= PROBLEM REQUIREMENTS =
Below is a block of entries; repeat exactly the lines starting at the line that contains "functions that build" and ending at the line that contains "let cfgPrefix := getConfigPrefix prefix in", both included.
━━━ RECORDS FOR THE EXERCISE ━━━
(* ===== verification/Storages.v ===== *)
(** * Key layout of the configuration storages ([lib/cluster/storages.go])

    etcd and the Tarantool config storage keep a configuration under
    [<prefix>/config/<key>], its hashes under [<prefix>/hashes/<hash>/<key>]
    and its signature under [<prefix>/sig/<key>].  This file models the
    functions that build and take apart those keys. *)
From S2P Require Import Prelude GoStrings.

Definition slash : ascii := "/"%char.

Definition getConfigPrefix (basePrefix : string) : string :=
  let prefix := TrimRight basePrefix slash in
  prefix +:+ "/" +:+ "config" +:+ "/".

Definition getConfigKey (basePrefix key : string) : string :=
  getConfigPrefix basePrefix +:+ key.

Definition getHashesPrefix (basePrefix : string) : string :=
  let prefix := TrimRight basePrefix slash in
  prefix +:+ "/" +:+ "hashes" +:+ "/".

Definition getHashesKey (basePrefix hash key : string) : string :=
  getHashesPrefix basePrefix +:+ (hash +:+ "/" +:+ key).

Definition getSignPrefix (basePrefix : string) : string :=
  let prefix := TrimRight basePrefix slash in
  prefix +:+ "/" +:+ "sig" +:+ "/".

Definition getSignKey (basePrefix key : string) : string :=
  getSignPrefix basePrefix +:+ key.

(** [Some (hash, key)] stands for the Go result [true, hash, key], [None] for
    [false, "", ""]. *)
Definition parseHashPath (path prefix : string) : option (string * string) :=
  let hashesPrefix := getHashesPrefix prefix in
  match CutPrefix path hashesPrefix with
  | None => None
  | Some hashPath => split2 hashPath slash
  end.

Definition GetStorageKey (prefix source : string) : result string :=
  let cfgPrefix := getConfigPrefix prefix in
  match CutPrefix source cfgPrefix with
  | None => Err (Errorf "source must begin with: %s" [cfgPrefix])
  | Some key => Ok key
  end.

(** ** The three key spaces do not meet *)
Lemma config_not_hashes p k r : getConfigKey p k <> getHashesPrefix p +:+ r.
Proof.
  unfold getConfigKey, getConfigPrefix, getHashesPrefix.
  intros H. apply prefix_app_cancel in H. done.
Qed.

Lemma config_not_sign p k r : getConfigKey p k <> getSignPrefix p +:+ r.
Proof.
  unfold getConfigKey, getConfigPrefix, getSignPrefix.
  intros H. apply prefix_app_cancel in H. done.
Qed.

Lemma hashes_not_sign p r s : getHashesPrefix p +:+ r <> getSignPrefix p +:+ s.
Proof.
  unfold getHashesPrefix, getSignPrefix.
  intros H. apply prefix_app_cancel in H. done.
Qed.

Lemma getConfigKey_inj p k k' : getConfigKey p k = getConfigKey p k' -> k = k'.
Proof. apply (inj (String.append (getConfigPrefix p))). Qed.

Lemma getSignKey_inj p k k' : getSignKey p k = getSignKey p k' -> k = k'.
Proof. apply (inj (String.append (getSignPrefix p))). Qed.

Lemma parseHashPath_Some path p h k :
  parseHashPath path p = Some (h, k) <->
  path = getHashesKey p h k /\ no_char slash h = true.
Proof.
  unfold parseHashPath, getHashesKey.
  destruct (CutPrefix path (getHashesPrefix p)) as [r|] eqn:E.
  - apply CutPrefix_Some in E as ->. rewrite split2_Some. split.
    + intros [-> Hn]. done.
    + intros [H Hn]. split; [|done]. by apply (inj (String.append _)) in H.
  - split; [done|]. intros [-> _].
    by rewrite CutPrefix_app in E.
Qed.

Lemma parseHashPath_config p k : parseHashPath (getConfigKey p k) p = None.
Proof.
  destruct (parseHashPath _ p) as [[h k']|] eqn:E; [|done].
  apply parseHashPath_Some in E as [E _]. by apply config_not_hashes in E.
Qed.

Lemma parseHashPath_sign p k : parseHashPath (getSignKey p k) p = None.
Proof.
  destruct (parseHashPath _ p) as [[h k']|] eqn:E; [|done].
  apply parseHashPath_Some in E as [E _]. symmetry in E. by apply hashes_not_sign in E.
Qed.

(** ** Properties *)

(** parseHashPath accepts exactly the keys getHashesKey builds for a hash
    name without a slash, returns the hash and the key they were built from,
    and rejects every value key and every signature key of the same prefix. *)
Theorem hash_path_roundtrip path p h k :
  (parseHashPath path p = Some (h, k) <->
   path = getHashesKey p h k /\ no_char slash h = true) /\
  parseHashPath (getConfigKey p k) p = None /\
  parseHashPath (getSignKey p k) p = None.
Proof.
  split_and!.
  - apply parseHashPath_Some.
  - apply parseHashPath_config.
  - apply parseHashPath_sign.
Qed.

(** GetStorageKey returns a key exactly for the source getConfigKey
    builds from it, refuses signature and hash keys, and trailing slashes of
    the prefix do not change the key. *)
Theorem storage_key_roundtrip p n source k :
  (GetStorageKey p source = Ok k <-> source = getConfigKey p k) /\
  getConfigKey (p +:+ repeat_char n slash) k = getConfigKey p k /\
  is_ok (GetStorageKey p (getSignKey p k)) = false /\
  (forall h, is_ok (GetStorageKey p (getHashesKey p h k)) = false).
Proof.
  unfold GetStorageKey. split_and!.
  - destruct (CutPrefix source (getConfigPrefix p)) as [r|] eqn:E.
    + apply CutPrefix_Some in E as ->. split; [by intros [= <-]|].
      intros E%getConfigKey_inj. congruence.
    + split; [done|]. intros ->. unfold getConfigKey in E. by rewrite CutPrefix_app in E.
  - unfold getConfigKey, getConfigPrefix. by rewrite TrimRight_repeat.
  - destruct (CutPrefix _ _) as [r|] eqn:E; [|done]. apply CutPrefix_Some in E.
    symmetry in E. by apply (config_not_sign p r k) in E.
  - intros h. destruct (CutPrefix _ _) as [r|] eqn:E; [|done]. apply CutPrefix_Some in E.
    symmetry in E. by apply (config_not_hashes p r) in E.
Qed.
━━━
= ANSWER SPACE =
    functions that build and take apart those keys. *)
From S2P Require Import Prelude GoStrings.

Definition slash : ascii := "/"%char.

Definition getConfigPrefix (basePrefix : string) : string :=
  let prefix := TrimRight basePrefix slash in
  prefix +:+ "/" +:+ "config" +:+ "/".

Definition getConfigKey (basePrefix key : string) : string :=
  getConfigPrefix basePrefix +:+ key.

Definition getHashesPrefix (basePrefix : string) : string :=
  let prefix := TrimRight basePrefix slash in
  prefix +:+ "/" +:+ "hashes" +:+ "/".

Definition getHashesKey (basePrefix hash key : string) : string :=
  getHashesPrefix basePrefix +:+ (hash +:+ "/" +:+ key).

Definition getSignPrefix (basePrefix : string) : string :=
  let prefix := TrimRight basePrefix slash in
  prefix +:+ "/" +:+ "sig" +:+ "/".

Definition getSignKey (basePrefix key : string) : string :=
  getSignPrefix basePrefix +:+ key.

(** [Some (hash, key)] stands for the Go result [true, hash, key], [None] for
    [false, "", ""]. *)
Definition parseHashPath (path prefix : string) : option (string * string) :=
  let hashesPrefix := getHashesPrefix prefix in
  match CutPrefix path hashesPrefix with
  | None => None
  | Some hashPath => split2 hashPath slash
  end.

Definition GetStorageKey (prefix source : string) : result string :=
  let cfgPrefix := getConfigPrefix prefix in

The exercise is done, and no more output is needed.